Однако эти обстоятельства никого не заботили, ведь задача состояла совсем не в том, чтобы понять подлинные смыслы японской поэзии. Чем же были любезны читателям японские стихи в их русском переложении? Иными словами, каким потребностям советского читателя отвечала японская поэзия? В отечественной словесности ему прежде всего недоставало лирического начала. В условиях жесткого идеологического диктата поэты увлекались эпическими темами, политикой, общественной жизнью, «гражданственностью». В официальном языке той эпохи «аполитичность» считалась бранным словом — неудивительно, что многие читатели тосковали именно по аполитичности. Избранные переводы из японской классической поэзии не были отягощены идеологическими коннотациями и воспринимались как чистая лирика. Показательно, что эпическая японская поэзия не вызвала энтузиазма ни у переводчиков, ни у их аудитории. В представлении советского читателя японские поэты воспевали только любовь и природу, так что его душа с удовольствием затворялась в том крошечном и уютном мире, где не было ни партийности, ни классовой борьбы. Чистая лирика создавала возможность для чистого эскапизма.

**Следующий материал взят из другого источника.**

(** Modelled from the spec: the payload of a renewal notification
    (member id, end date, days until expiry, fee), as the helpers fill it. *)
Module NotificationData.
Record t : Type := mk {
  memberId : string;
  membershipEndDate : string;
  daysUntilExpiry : Z;
  membershipFee : Z
}.
End NotificationData.

(** Modelled from the spec: [Omit<Notification, 'id'>] of [src/types], with
    the payload the three helpers store. *)
Module Notification.
Record t : Type := mk {
  userId : string;
  title : string;
  message : string;
  type : string;
  isRead : bool;
  createdAt : string;
  data : NotificationData.t
}.
End Notification.

(** ** Collaborators *)

(** A thrown JavaScript value: the error's name and message. *)
Inductive Error : Type :=
| Err (name : string) (message : string).

(** How a call completes. *)
Inductive Completion (A : Type) : Type :=
| Returns (a : A)
| Throws (e : Error).
Arguments Returns {A} a.
Arguments Throws {A} e.

(** The request handed to [Notifications.scheduleNotificationAsync]. *)
Inductive Trigger : Type :=
| Seconds (seconds : Z).

Inductive AndroidNotificationPriority : Type :=
| HIGH.

Record NotificationContent : Type := mkContent {
  content_title : string;
  content_body : string;
  content_sound : string;
  content_priority : AndroidNotificationPriority;
  content_data_type : string
}.

Record NotificationRequest : Type := mkRequest {
  content : NotificationContent;
  trigger : option Trigger
}.

Inductive ConsoleLevel : Type :=
| LevelLog
| LevelError.

Inductive ConsoleArg : Type :=
| ArgString (s : string)
| ArgError (e : Error).

(** What the service did to the outside, oldest first. *)
Inductive Event : Type :=
| CreateNotification (n : Notification.t) (r : Completion string)
| ScheduleNotification (req : NotificationRequest) (r : Completion string)
| GetAllMembers (r : Completion (list Member.t))
| Console (level : ConsoleLevel) (text : string) (arg : ConsoleArg).

(** The answers of the outside.  The index is the number of interactions
    that took place before the call. *)
Record Env : Type := mkEnv {
  clock : nat -> Z;
  toISOString : Z -> string;
  toLocaleDateString : Z -> string;
  createNotification_answer : nat -> Notification.t -> Completion string;
  scheduleNotificationAsync_answer : nat -> NotificationRequest -> Completion string;
  getAllMembers_answer : nat -> Completion (list Member.t)
}.

Record World : Type := mkWorld {
  ticks : nat;
  trace : list Event
}.

(** ** Sequential code that may throw *)

Definition M (A : Type) : Type := World -> Completion A * World.

Definition ret {A : Type} (a : A) : M A := fun w => (Returns a, w).

Definition throw {A : Type} (e : Error) : M A := fun w => (Throws e, w).

Definition bind {A B : Type} (m : M A) (k : A -> M B) : M B :=
  fun w =>
    match m w with
    | (Returns a, w') => k a w'
    | (Throws e, w') => (Throws e, w')
    end.

Definition try_catch {A : Type} (body : M A) (handler : Error -> M A) : M A :=
  fun w =>
    match body w with
    | (Returns a, w') => (Returns a, w')
    | (Throws e, w') => handler e w'
    end.

Declare Scope js_scope.
Delimit Scope js_scope with js.
Notation "x <- c1 ;; c2" := (bind c1 (fun x => c2))
  (at level 61, c1 at next level, right associativity) : js_scope.
Notation "c1 ;; c2" := (bind c1 (fun _ => c2))
  (at level 61, right associativity) : js_scope.
Local Open Scope js_scope.

(** [for (const x of xs) { await body(x) }]: a throw leaves the loop. *)
Fixpoint for_of {A : Type} (xs : list A) (body : A -> M unit) : M unit :=
  match xs with
  | [] => ret tt
  | x :: rest => body x ;; for_of rest body
  end.

Definition result {A : Type} (m : M A) (w : World) : Completion A := fst (m w).
Definition exec {A : Type} (m : M A) (w : World) : World := snd (m w).

Definition tick (w : World) : World :=
  {| ticks := S (ticks w); trace := trace w |}.

Definition emit (e : Event) (w : World) : World :=
  {| ticks := S (ticks w); trace := trace w ++ [e] |}.

(** Template-literal rendering of an integral number. *)
Definition string_of_Z (z : Z) : string :=
  NilZero.string_of_int (Z.to_int z).

Definition MS_PER_DAY : Z := 1000 * 3600 * 24.

(** [Math.ceil(timeDiff / (1000 * 3600 * 24))]. *)
Definition Math_ceil_div (timeDiff : Z) (divisor : Z) : Z :=
  Qceiling (inject_Z timeDiff / inject_Z divisor)%Q.

Section Service.

Variable env : Env.

(** [new Date()], as a time value. *)
Definition newDate : M Z :=
  fun w => (Returns (clock env (ticks w)), tick w).

Definition Date_getTime (d : Date) : option Z := d.

Definition Date_toISOString (d : Date) : M string :=
  match d with
  | Some t => ret (toISOString env t)
  | None => throw (Err "RangeError" "Invalid time value")
  end.

Definition Date_toLocaleDateString (d : Date) : string :=
  match d with
  | Some t => toLocaleDateString env t
  | None => "Invalid Date"
  end.

Definition console_log (text : string) (arg : ConsoleArg) : M unit :=
  fun w => (Returns tt, emit (Console LevelLog text arg) w).

Definition console_error (text : string) (arg : ConsoleArg) : M unit :=
  fun w => (Returns tt, emit (Console LevelError text arg) w).

(** [firebaseService.createNotification]. *)
Definition firebaseService_createNotification (n : Notification.t) : M string :=
  fun w =>
    let r := createNotification_answer env (ticks w) n in
    (r, emit (CreateNotification n r) w).

(** [firebaseService.getAllMembers]. *)
Definition firebaseService_getAllMembers : M (list Member.t) :=
  fun w =>
    let r := getAllMembers_answer env (ticks w) in
    (r, emit (GetAllMembers r) w).

(** [Notifications.scheduleNotificationAsync]. *)
Definition Notifications_scheduleNotificationAsync (req : NotificationRequest) : M string :=
  fun w =>
    let r := scheduleNotificationAsync_answer env (ticks w) req in
    (r, emit (ScheduleNotification req r) w).

(** ** The service *)

Definition scheduleLocalNotification (title body : string) (trigger : option Trigger) : M string :=
  try_catch
    (identifier <- Notifications_scheduleNotificationAsync
       {| content := {| content_title := title;
                        content_body := body;
                        content_sound := "default";
                        content_priority := HIGH;
                        content_data_type := "local_notification" |};
          trigger := trigger |} ;;
     console_log "Local notification scheduled:" (ArgString identifier) ;;
     ret identifier)
    (fun error =>
       console_error "Error scheduling local notification:" (ArgError error) ;;
       throw error).

Definition calculateDaysUntilExpiry (membershipEndDate : Date) : M (option Z) :=
  today <- newDate ;;
  let endDate := membershipEndDate in
  let timeDiff := option_map (fun t => t - today) (Date_getTime endDate) in
  let daysDiff := option_map (fun d => Math_ceil_div d MS_PER_DAY) timeDiff in
  ret daysDiff.

Definition urgentMessage (daysUntilExpiry : Z) : string :=
  ("Your membership expires in " ++ string_of_Z daysUntilExpiry ++ " day"
   ++ (if (daysUntilExpiry =? 1)%Z then "" else "s")
   ++ ". Renew now to avoid interruption in your fitness journey!")%string.

Definition urgentTitle : string := "⚠️ Urgent: Membership Expiring Soon!".
Definition reminderTitle : string := "📅 Membership Renewal Reminder".
Definition expiredTitle : string := "❌ Membership Expired".

Definition createUrgentRenewalNotification (member : Member.t) (daysUntilExpiry : Z) : M unit :=
  now <- newDate ;;
  endISO <- Date_toISOString (Member.membershipEndDate member) ;;
  let notification :=
    {| Notification.userId := Member.id member;
       Notification.title := urgentTitle;
       Notification.message := urgentMessage daysUntilExpiry;
       Notification.type := "membership_renewal";
       Notification.isRead := false;
       Notification.createdAt := toISOString env now;
       Notification.data :=
         {| NotificationData.memberId := Member.id member;
            NotificationData.membershipEndDate := endISO;
            NotificationData.daysUntilExpiry := daysUntilExpiry;
            NotificationData.membershipFee := Member.membershipFee member |} |} in
  _ <- firebaseService_createNotification notification ;;
  try_catch
    (_ <- scheduleLocalNotification
            (Notification.title notification)
            (Notification.message notification)
            (Some (Seconds 2)) ;;
     ret tt)
    (fun error =>
       console_log "Local notification failed (expected in some cases):"
         (ArgError error)).

Definition createRenewalReminderNotification (member : Member.t) (daysUntilExpiry : Z) : M unit :=
  let message :=
    ("Your membership will expire on "
     ++ Date_toLocaleDateString (Member.membershipEndDate member)
     ++ ". Consider renewing to continue your fitness journey!")%string in
  now <- newDate ;;
  endISO <- Date_toISOString (Member.membershipEndDate member) ;;
  let notification :=
    {| Notification.userId := Member.id member;
       Notification.title := reminderTitle;
       Notification.message := message;
       Notification.type := "membership_renewal";
       Notification.isRead := false;
       Notification.createdAt := toISOString env now;
       Notification.data :=
         {| NotificationData.memberId := Member.id member;
            NotificationData.membershipEndDate := endISO;
            NotificationData.daysUntilExpiry := daysUntilExpiry;
            NotificationData.membershipFee := Member.membershipFee member |} |} in
  _ <- firebaseService_createNotification notification ;;
  ret tt.

Definition createExpiredMembershipNotification (member : Member.t) : M unit :=
  now <- newDate ;;
  endISO <- Date_toISOString (Member.membershipEndDate member) ;;
  let notification :=
    {| Notification.userId := Member.id member;
       Notification.title := expiredTitle;
       Notification.message :=
         "Your membership has expired. Please renew to continue accessing gym facilities and services.";
       Notification.type := "membership_renewal";
       Notification.isRead := false;
       Notification.createdAt := toISOString env now;
       Notification.data :=
         {| NotificationData.memberId := Member.id member;
            NotificationData.membershipEndDate := endISO;
            NotificationData.daysUntilExpiry := 0;
            NotificationData.membershipFee := Member.membershipFee member |} |} in
  _ <- firebaseService_createNotification notification ;;
  try_catch
    (_ <- scheduleLocalNotification
            (Notification.title notification)
            (Notification.message notification)
            (Some (Seconds 2)) ;;
     ret tt)
    (fun error =>
       console_log "Local notification failed (expected in some cases):"
         (ArgError error)).

Definition sendMembershipRenewalNotification (member : Member.t) : M unit :=
  try_catch
    (daysUntilExpiry <- calculateDaysUntilExpiry (Member.membershipEndDate member) ;;
     match daysUntilExpiry with
     | None => ret tt
     | Some d =>
         if d <=? 0 then createExpiredMembershipNotification member
         else if d <=? 7 then createUrgentRenewalNotification member d
         else if d <=? 30 then createRenewalReminderNotification member d
         else ret tt
     end)
    (fun error =>
       console_error "Error sending membership renewal notification:" (ArgError error)).

(** The body of the loop of [checkAllMembersForRenewal]. *)
Definition checkMember (member : Member.t) : M unit :=
  if MembershipStatus_eqb (Member.membershipStatus member) active
  then sendMembershipRenewalNotification member
  else ret tt.

Definition checkAllMembersForRenewal : M unit :=
  try_catch
    (members <- firebaseService_getAllMembers ;;
     for_of members checkMember)
    (fun error =>
       console_error "Error checking members for renewal:" (ArgError error)).

(** The value [sendMembershipRenewalNotification] classifies [member] by
    when it starts in world [w]. *)
Definition daysLeft (w : World) (member : Member.t) : option Z :=
  match result (calculateDaysUntilExpiry (Member.membershipEndDate member)) w with
  | Returns d => d
  | Throws _ => None
  end.

End Service.

Arguments Math_ceil_div : simpl never.

(** ** Observations on a run *)

(** The events a run added, given the world before and the world after. *)
Definition produced (w w' : World) : list Event :=
  skipn (List.length (trace w)) (trace w').

(** The records handed to the document store, written or not. *)
Definition writes (evs : list Event) : list Notification.t :=
  flat_map (fun ev => match ev with CreateNotification n _ => [n] | _ => [] end) evs.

Раздвоенность сознания советского человека поразительна. На партийном собрании он говорил одно, на кухне — совсем другое. И в обоих случаях был абсолютно искренен. Не были исключением и люди, принадлежавшие к самому ядру советской системы. В 1971 году — к этому времени Япония уже привлекала завистливое внимание всего мира своими экономическими успехами — вышла в свет книга Всеволода Овчинникова «Ветка сакуры», незадолго перед тем опубликованная полуопальным «Новым миром». Автор был спецкором газеты «Правда», на страницах которой клеймил японский империализм и восхвалял рабочее движение. А тут он написал книгу, где признавался в любви к Японии и исследовал национальный характер японцев. Вот как определял свою задачу сам В. Овчинников: «Об этом соседнем народе наша страна с начала нынешнего века знала больше плохого, чем хорошего. Тому были свои причины… Однако если отрицательные черты японской натуры известны нам процентов на девяносто, то положительные — лишь процентов на десять. Приходится признать, что мы в долгу перед цветущей сакурой, которую японцы избрали символом своего национального характера»[14]. Автор действительно написал о японцах много хорошего. Каков же вывод? Он перекликается с началом книги: «В своих поступках японец чаще руководствуется интуицией, чем логикой. Своеобразие его противоречивого характера легче почувствовать, чем объяснить».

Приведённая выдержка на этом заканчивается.